▸ **Exercise objective**:
When you reach the line containing "(** One line" in the entries below, begin reproducing lines exactly, and stop once the line containing "intros Hx Hk." is done.

▸ **Collected data entries**:
= = = =
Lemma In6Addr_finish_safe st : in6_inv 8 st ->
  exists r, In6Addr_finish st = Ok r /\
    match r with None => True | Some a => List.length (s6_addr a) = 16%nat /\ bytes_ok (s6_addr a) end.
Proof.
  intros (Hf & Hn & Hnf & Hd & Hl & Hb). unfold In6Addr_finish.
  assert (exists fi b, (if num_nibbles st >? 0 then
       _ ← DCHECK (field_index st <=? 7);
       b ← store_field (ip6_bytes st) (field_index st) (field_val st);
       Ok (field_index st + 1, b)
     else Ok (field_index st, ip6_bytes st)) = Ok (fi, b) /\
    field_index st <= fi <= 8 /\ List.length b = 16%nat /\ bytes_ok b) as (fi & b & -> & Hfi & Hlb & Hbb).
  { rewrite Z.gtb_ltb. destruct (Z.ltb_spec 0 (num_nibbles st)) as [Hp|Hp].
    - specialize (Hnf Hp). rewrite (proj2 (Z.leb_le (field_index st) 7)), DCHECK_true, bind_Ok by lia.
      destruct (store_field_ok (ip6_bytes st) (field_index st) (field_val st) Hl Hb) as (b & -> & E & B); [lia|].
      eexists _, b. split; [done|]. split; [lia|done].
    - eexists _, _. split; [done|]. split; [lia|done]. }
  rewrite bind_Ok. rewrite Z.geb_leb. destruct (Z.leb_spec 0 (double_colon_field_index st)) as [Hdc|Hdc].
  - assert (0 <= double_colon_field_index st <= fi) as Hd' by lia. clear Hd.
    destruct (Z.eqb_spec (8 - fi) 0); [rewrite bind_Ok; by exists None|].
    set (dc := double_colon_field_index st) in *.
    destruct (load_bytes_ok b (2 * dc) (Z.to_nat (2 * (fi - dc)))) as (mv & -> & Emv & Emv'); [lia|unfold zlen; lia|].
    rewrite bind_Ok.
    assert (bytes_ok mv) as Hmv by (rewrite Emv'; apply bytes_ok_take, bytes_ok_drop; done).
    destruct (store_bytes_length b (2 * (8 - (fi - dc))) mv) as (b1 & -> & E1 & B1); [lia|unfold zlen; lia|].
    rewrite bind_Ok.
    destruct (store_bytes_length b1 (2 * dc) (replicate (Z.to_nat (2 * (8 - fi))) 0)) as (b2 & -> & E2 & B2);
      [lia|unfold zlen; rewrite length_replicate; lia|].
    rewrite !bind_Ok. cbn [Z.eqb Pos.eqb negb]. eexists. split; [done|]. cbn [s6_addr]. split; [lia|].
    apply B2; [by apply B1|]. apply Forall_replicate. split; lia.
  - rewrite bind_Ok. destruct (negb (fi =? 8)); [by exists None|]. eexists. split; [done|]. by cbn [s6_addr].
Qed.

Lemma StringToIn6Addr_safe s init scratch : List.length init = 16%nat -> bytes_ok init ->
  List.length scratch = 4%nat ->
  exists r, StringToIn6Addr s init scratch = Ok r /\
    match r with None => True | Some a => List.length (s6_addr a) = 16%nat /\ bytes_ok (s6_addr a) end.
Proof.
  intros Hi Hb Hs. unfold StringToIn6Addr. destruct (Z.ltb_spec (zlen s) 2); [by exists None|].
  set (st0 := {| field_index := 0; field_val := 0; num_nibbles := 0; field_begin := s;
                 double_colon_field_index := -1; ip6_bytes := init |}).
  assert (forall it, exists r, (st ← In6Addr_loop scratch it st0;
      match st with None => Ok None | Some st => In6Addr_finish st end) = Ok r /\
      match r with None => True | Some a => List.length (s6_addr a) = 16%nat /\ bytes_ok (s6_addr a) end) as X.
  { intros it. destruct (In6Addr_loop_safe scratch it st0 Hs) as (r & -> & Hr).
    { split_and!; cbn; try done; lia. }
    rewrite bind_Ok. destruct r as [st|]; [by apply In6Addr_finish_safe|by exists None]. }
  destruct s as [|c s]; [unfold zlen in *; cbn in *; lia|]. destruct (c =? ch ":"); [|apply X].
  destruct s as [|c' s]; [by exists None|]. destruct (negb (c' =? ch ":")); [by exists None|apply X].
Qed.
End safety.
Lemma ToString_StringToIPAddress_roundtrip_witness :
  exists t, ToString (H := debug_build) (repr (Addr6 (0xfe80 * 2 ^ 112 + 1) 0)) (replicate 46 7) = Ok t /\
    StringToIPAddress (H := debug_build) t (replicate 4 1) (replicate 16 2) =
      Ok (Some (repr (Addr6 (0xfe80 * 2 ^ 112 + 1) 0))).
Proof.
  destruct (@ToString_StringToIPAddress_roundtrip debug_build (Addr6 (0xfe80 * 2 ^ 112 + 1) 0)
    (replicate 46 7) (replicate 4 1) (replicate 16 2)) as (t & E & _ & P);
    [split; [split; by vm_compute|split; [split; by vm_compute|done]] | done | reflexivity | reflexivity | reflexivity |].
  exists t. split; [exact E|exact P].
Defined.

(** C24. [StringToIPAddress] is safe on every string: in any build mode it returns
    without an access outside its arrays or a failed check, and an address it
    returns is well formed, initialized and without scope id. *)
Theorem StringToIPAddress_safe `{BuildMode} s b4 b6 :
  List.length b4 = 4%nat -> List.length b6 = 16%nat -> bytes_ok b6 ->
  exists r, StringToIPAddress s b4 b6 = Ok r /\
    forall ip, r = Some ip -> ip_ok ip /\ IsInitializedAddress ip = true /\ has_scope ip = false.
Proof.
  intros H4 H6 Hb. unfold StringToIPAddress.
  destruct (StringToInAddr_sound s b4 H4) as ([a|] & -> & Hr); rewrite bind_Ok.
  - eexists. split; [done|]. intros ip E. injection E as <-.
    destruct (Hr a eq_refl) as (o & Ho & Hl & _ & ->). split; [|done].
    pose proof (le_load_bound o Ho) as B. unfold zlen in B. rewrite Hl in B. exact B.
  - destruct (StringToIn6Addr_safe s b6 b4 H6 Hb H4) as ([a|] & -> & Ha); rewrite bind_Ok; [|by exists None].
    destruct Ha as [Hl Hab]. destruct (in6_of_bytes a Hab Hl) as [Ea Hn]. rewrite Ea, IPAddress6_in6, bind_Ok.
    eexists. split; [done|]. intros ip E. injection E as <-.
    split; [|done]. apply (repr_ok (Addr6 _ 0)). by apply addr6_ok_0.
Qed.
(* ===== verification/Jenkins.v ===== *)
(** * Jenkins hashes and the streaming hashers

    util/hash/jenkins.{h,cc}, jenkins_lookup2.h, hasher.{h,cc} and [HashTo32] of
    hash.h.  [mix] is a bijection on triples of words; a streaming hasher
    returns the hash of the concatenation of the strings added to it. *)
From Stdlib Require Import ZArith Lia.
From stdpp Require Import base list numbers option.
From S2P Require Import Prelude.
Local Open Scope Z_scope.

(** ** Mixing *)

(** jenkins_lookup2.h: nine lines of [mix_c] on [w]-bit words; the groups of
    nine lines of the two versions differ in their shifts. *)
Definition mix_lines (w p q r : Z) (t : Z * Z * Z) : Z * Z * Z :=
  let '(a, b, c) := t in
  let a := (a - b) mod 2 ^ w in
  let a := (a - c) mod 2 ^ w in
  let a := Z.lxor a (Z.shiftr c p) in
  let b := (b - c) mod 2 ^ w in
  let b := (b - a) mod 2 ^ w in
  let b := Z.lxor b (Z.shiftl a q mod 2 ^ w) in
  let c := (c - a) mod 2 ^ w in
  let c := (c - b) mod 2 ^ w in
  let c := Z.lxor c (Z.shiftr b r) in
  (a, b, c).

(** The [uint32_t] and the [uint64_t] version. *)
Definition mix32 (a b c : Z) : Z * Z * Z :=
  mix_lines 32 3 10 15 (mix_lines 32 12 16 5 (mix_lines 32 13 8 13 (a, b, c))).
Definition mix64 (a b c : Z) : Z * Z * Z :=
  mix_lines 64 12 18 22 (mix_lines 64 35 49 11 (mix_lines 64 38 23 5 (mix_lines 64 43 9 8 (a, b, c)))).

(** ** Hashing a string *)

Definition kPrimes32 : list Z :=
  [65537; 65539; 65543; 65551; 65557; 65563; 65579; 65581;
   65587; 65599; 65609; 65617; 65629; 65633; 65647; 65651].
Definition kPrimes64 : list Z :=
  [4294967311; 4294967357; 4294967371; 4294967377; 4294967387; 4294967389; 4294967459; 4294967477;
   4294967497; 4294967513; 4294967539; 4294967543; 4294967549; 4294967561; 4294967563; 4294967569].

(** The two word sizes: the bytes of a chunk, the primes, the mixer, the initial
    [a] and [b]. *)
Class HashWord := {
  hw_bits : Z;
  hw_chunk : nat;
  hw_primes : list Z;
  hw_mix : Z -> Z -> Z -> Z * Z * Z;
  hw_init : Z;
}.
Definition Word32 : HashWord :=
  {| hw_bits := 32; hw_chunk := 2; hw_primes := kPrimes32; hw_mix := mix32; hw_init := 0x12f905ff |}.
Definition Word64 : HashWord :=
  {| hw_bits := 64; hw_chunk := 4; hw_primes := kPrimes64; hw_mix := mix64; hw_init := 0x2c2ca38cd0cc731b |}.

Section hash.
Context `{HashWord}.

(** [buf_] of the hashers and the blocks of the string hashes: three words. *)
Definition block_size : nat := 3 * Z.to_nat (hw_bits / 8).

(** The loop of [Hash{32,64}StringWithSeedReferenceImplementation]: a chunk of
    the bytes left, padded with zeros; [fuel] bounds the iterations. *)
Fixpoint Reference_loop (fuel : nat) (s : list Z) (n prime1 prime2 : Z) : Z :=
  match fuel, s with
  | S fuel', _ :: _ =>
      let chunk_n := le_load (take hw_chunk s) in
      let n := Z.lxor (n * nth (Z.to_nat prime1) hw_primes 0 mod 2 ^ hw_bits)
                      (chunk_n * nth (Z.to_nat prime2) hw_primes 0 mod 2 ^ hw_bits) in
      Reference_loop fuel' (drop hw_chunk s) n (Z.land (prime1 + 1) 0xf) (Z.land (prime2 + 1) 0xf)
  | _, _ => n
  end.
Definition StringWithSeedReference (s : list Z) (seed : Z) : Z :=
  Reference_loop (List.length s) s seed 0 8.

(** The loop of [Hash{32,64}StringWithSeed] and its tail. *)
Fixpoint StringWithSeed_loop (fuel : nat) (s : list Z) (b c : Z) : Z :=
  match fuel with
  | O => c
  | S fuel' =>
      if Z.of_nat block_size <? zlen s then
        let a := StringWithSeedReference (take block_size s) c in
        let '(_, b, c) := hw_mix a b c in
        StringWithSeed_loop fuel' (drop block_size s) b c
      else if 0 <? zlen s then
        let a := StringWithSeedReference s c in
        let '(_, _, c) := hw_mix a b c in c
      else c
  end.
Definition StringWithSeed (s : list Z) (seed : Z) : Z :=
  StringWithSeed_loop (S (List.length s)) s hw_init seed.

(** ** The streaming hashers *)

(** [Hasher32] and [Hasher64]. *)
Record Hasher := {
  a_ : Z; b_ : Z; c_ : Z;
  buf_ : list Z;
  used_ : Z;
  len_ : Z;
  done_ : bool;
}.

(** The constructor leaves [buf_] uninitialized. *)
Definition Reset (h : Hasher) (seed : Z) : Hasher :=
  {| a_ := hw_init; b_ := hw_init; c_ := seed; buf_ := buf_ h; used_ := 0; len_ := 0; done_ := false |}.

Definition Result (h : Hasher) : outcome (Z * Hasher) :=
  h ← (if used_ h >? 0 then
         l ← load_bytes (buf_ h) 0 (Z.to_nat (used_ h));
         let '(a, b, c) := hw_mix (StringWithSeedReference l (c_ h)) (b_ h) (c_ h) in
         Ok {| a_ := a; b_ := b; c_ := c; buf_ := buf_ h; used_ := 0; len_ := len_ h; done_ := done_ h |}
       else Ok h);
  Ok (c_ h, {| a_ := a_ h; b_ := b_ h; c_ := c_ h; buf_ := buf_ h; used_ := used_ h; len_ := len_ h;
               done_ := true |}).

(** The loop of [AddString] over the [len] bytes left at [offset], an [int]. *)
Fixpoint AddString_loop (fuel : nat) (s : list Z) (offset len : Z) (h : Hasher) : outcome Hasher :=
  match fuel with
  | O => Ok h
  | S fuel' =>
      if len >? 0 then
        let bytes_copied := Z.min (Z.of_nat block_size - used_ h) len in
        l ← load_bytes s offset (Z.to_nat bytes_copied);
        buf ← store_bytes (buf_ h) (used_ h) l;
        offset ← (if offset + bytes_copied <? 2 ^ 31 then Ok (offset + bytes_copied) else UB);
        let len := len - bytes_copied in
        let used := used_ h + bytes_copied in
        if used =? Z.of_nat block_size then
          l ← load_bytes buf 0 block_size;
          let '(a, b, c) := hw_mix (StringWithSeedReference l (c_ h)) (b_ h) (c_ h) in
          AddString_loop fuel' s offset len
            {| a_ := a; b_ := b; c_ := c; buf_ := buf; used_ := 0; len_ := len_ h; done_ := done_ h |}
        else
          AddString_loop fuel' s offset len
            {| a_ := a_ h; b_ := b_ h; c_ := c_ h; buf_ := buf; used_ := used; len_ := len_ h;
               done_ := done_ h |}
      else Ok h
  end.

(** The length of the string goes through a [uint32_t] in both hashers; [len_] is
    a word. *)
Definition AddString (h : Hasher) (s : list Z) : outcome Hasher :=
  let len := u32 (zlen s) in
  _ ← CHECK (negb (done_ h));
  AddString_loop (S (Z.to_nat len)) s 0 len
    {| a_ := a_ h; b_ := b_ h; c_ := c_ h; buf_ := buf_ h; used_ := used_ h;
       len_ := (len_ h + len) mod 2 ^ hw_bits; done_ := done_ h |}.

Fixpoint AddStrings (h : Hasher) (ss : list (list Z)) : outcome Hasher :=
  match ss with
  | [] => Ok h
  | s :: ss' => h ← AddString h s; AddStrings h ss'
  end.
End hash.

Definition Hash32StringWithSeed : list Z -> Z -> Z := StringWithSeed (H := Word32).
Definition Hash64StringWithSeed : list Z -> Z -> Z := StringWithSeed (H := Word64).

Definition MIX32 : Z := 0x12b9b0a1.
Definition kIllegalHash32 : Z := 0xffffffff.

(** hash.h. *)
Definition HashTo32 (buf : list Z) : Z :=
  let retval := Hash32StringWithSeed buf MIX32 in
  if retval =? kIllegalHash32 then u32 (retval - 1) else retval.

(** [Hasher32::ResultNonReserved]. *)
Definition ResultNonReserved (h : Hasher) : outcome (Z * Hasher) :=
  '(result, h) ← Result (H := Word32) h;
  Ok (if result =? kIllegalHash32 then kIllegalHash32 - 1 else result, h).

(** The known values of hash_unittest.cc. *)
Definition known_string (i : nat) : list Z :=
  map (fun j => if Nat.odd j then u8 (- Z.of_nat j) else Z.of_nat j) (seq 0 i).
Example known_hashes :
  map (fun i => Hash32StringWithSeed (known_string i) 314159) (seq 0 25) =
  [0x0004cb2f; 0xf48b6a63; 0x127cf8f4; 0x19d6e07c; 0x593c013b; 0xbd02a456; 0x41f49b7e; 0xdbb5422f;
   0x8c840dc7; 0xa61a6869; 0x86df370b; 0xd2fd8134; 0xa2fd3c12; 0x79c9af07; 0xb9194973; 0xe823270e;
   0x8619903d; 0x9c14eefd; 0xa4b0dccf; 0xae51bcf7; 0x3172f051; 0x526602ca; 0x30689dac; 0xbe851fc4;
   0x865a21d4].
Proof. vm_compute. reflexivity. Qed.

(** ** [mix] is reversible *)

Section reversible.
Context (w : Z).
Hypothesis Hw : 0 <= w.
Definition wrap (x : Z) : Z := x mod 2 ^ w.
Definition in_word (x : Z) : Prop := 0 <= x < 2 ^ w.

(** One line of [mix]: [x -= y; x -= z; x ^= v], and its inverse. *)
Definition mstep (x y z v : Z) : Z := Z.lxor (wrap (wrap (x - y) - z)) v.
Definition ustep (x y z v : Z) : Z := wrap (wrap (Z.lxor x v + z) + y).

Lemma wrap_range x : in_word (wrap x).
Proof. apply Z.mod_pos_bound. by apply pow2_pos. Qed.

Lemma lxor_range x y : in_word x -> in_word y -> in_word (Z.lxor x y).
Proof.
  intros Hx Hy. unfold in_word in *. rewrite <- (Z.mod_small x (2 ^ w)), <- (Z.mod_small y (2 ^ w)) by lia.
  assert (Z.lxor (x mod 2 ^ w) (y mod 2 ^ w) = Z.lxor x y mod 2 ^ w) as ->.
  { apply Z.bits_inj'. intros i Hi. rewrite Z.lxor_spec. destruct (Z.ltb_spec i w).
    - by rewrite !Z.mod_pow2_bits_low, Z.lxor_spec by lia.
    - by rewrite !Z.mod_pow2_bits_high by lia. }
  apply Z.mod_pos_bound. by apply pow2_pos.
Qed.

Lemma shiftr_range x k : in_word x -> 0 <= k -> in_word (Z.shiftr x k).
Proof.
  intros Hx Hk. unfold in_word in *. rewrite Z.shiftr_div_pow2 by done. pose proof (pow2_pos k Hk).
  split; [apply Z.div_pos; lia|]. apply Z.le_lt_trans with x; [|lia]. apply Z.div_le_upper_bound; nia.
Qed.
= = = =
▸ **Your response**:
(** One line of [mix]: [x -= y; x -= z; x ^= v], and its inverse. *)
Definition mstep (x y z v : Z) : Z := Z.lxor (wrap (wrap (x - y) - z)) v.
Definition ustep (x y z v : Z) : Z := wrap (wrap (Z.lxor x v + z) + y).

Lemma wrap_range x : in_word (wrap x).
Proof. apply Z.mod_pos_bound. by apply pow2_pos. Qed.

Lemma lxor_range x y : in_word x -> in_word y -> in_word (Z.lxor x y).
Proof.
  intros Hx Hy. unfold in_word in *. rewrite <- (Z.mod_small x (2 ^ w)), <- (Z.mod_small y (2 ^ w)) by lia.
  assert (Z.lxor (x mod 2 ^ w) (y mod 2 ^ w) = Z.lxor x y mod 2 ^ w) as ->.
  { apply Z.bits_inj'. intros i Hi. rewrite Z.lxor_spec. destruct (Z.ltb_spec i w).
    - by rewrite !Z.mod_pow2_bits_low, Z.lxor_spec by lia.
    - by rewrite !Z.mod_pow2_bits_high by lia. }
  apply Z.mod_pos_bound. by apply pow2_pos.
Qed.

Lemma shiftr_range x k : in_word x -> 0 <= k -> in_word (Z.shiftr x k).
Proof.
  intros Hx Hk. unfold in_word in *. rewrite Z.shiftr_div_pow2 by done. pose proof (pow2_pos k Hk).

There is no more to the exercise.